The automaton was the size of a living duck, and was cased in gold-plated copper. As well as quacking and muddling water with its bill, it appeared capable of drinking water, and of taking food from its operator's hand, swallowing it with a gulping action and excreting what appeared to be a digested version of it.

Vaucanson described the duck's interior as containing a small "chemical laboratory" capable of breaking down the grain. When the stage magician and automaton builder Jean-Eugène Robert-Houdin examined the duck in 1844, he found that Vaucanson had faked the mechanism, and the duck's excreta consisted of pre-prepared breadcrumb pellets, dyed green. Robert-Houdin described this as "a piece of artifice I would happily have incorporated in a conjuring trick".

==Modern influence==
A replica of Vaucanson's mechanical duck, created by Frédéric Vidoni, was part of the collection of the (now defunct) Grenoble Automata Museum. Another replica was commissioned privately from David Secrett, an automaton maker known for his archer figures.

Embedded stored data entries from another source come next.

Definition ubus_lua_do_subscribe (target : string) (idxnotify idxremove : Z) : luac Z :=
  conn_ctx;;
  '(status, id) ← lift (lookup_local_id indet target);
  if negb (status =? 0) then raise ("Unable find target, status=" +:+ pretty status)
  else
    ok ← alloc;
    if negb ok then raise "Out of memory"
    else
      rnotify ← (if negb (idxnotify =? 0) then ref_subscribe idxnotify else mret 0);
      rremove ← (if negb (idxremove =? 0) then ref_subscribe idxremove else mret 0);
      sub ← lift (new_local (lib_object_zero <| lo_subscriber := Some (mk_subscriber false
        (if negb (idxnotify =? 0) then Some 1%nat else None) (if negb (idxremove =? 0) then Some 0%nat else None) None) |>));
      lua_modify (fun m => m <| lm_subscribers ::= insert sub (mk_lua_subscriber rnotify rremove) |>);;
      status ← lift (ubus_register_subscriber sub);
      if negb (status =? 0) then raise ("Failed to register subscriber, status=" +:+ pretty status)
      else
        status ← lift (lib_subscribe sub id);
        if negb (status =? 0) then raise ("Failed to register subscriber, status=" +:+ pretty status)
        else mret 0.

(** [lua_pushstring(L, name); lua_gettable(L, 3);]: the index of a function, 0 and
    nothing on the stack for anything else *)
Definition function_field (name : string) : luac Z :=
  api (lua_pushstring name);;
  api (lua_gettable 3);;
  f ← is_function;
  if (f : bool) then api lua_gettop else api (lua_pop 1);; mret 0.

Definition ubus_lua_subscribe : luac Z :=
  stackstart ← api lua_gettop;
  check_conn;;
  target ← api (luaL_checkstring 2);
  api (luaL_checktype 3 LUA_TTABLE);;
  idxnotify ← function_field "notify";
  idxremove ← function_field "remove";
  (if negb (idxnotify =? 0) then _ ← ubus_lua_do_subscribe (c_prefix target) idxnotify idxremove; mret tt else mret tt);;
  top ← api lua_gettop;
  (if stackstart <? top then api (lua_pop (Z.to_nat (top - stackstart))) else mret tt);;
  mret 0.

Definition ubus_lua_send : luac Z :=
  check_conn;;
  event ← api (luaL_checkstring 2);
  if bool_decide (c_prefix event = EmptyString) then raise "no event name"
  else
    api (luaL_checktype 3 LUA_TTABLE);;
    buf ← format_top;
    match buf with
    | None => fail_with UBUS_STATUS_INVALID_ARGUMENT
    | Some buf =>
        conn_ctx;;
        _ ← lift (ubus_send_event (c_prefix event) buf);
        mret 0
    end.

(** *** The module *)

Definition ubus_lua__gc : luac Z :=
  check_conn;;
  ctx ← lua_gets lm_ctx;
  (if (ctx : bool) then
     lift ubus_free;;
     lua_modify (fun m => m <| lm_ctx := false |> <| lm_timeout := 0 |>)
   else mret tt);;
  mret 0.

(** The functions by their names *)
Definition ubus : list (string * luac Z) :=
  [("connect", ubus_lua_connect); ("objects", ubus_lua_objects); ("add", ubus_lua_add); ("notify", ubus_lua_notify);
   ("reply", ubus_lua_reply); ("defer_request", ubus_lua_defer_request);
   ("complete_deferred_request", ubus_lua_complete_deferred_request); ("signatures", ubus_lua_signatures); ("call", ubus_lua_call);
   ("close", ubus_lua__gc); ("listen", ubus_lua_listen); ("send", ubus_lua_send); ("subscribe", ubus_lua_subscribe);
   ("__gc", ubus_lua__gc)].

(** The functions as values of the interpreter *)
Context (cfunction : string -> positive).

Definition MODNAME : string := "ubus".
Definition METANAME : string := MODNAME +:+ ".meta".

(** [lua_pushinteger(L, value); lua_setfield(L, -2, name);] *)
Fixpoint set_enums (l : list (string * Z)) : luac unit :=
  match l with
  | [] => mret tt
  | (name, value) :: l =>
      api (lua_pushinteger value);;
      api (lua_setfield (-2) name);;
      set_enums l
  end.
Definition enum_defines : list (string * Z) :=
  [("ARRAY", 1); ("TABLE", 2); ("STRING", 3); ("INT64", 4); ("INT32", 5); ("INT16", 6); ("INT8", 7); ("DOUBLE", 8); ("BOOLEAN", 7)].

(** [lua_createtable(L, 1, 0); lua_setglobal(L, name);] *)
Definition callback_tables : list string := ["__ubus_cb"; "__ubus_cb_event"; "__ubus_cb_subscribe"; "__ubus_cb_publisher"].

Fixpoint create_tables (l : list string) : luac unit :=
  match l with
  | [] => mret tt
  | name :: l =>
      api lua_newtable;;
      api (lua_setglobal name);;
      create_tables l
  end.

Definition luaopen_ubus : luac Z :=
  let functions := List.map (fun f => (fst f, cfunction (fst f))) ubus in
  _ ← api (luaL_newmetatable METANAME);
  api (lua_pushvalue (-1));;
  api (lua_setfield (-2) "__index");;
  api (luaL_register None functions);;
  api (lua_pop 1);;
  api (luaL_register (Some MODNAME) functions);;
  set_enums enum_defines;;
  create_tables callback_tables;;
  mret 0.

(** A call of a function by a Lua program, with a stack of its own: its results *)
Definition call_function (f : luac Z) (args : list lua_value) : luac (list lua_value) :=
  caller ← api get_stack;
  api (set_stack (rev args));;
  n ← f;
  l ← api get_stack;
  api (set_stack caller);;
  mret (rev (take (Z.to_nat n) l)).
End LuaBind.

The duck is mentioned by the hero of Nathaniel Hawthorne's short story "The Artist of the Beautiful", and is referenced and discussed in John Twelve Hawks' novel "Spark". In Thomas Pynchon's historical novel Mason & Dixon, Vaucanson's duck attains consciousness and pursues an exiled Parisian chef across the United States. The duck is referred to in Peter Carey's novel, The Chemistry of Tears. Vaucanson and his duck are referred to in Lawrence Norfolk's 1991 novel Lempriere's Dictionary, as well as a brief mention in Frank Herbert's Destination: Void. The Duck is featured in Lavie Tidhar's The Bookman, in the Egyptian Hall, alongside the Turk. The duck is also a key element to Max Byrd's mystery novel The Paris Deadline.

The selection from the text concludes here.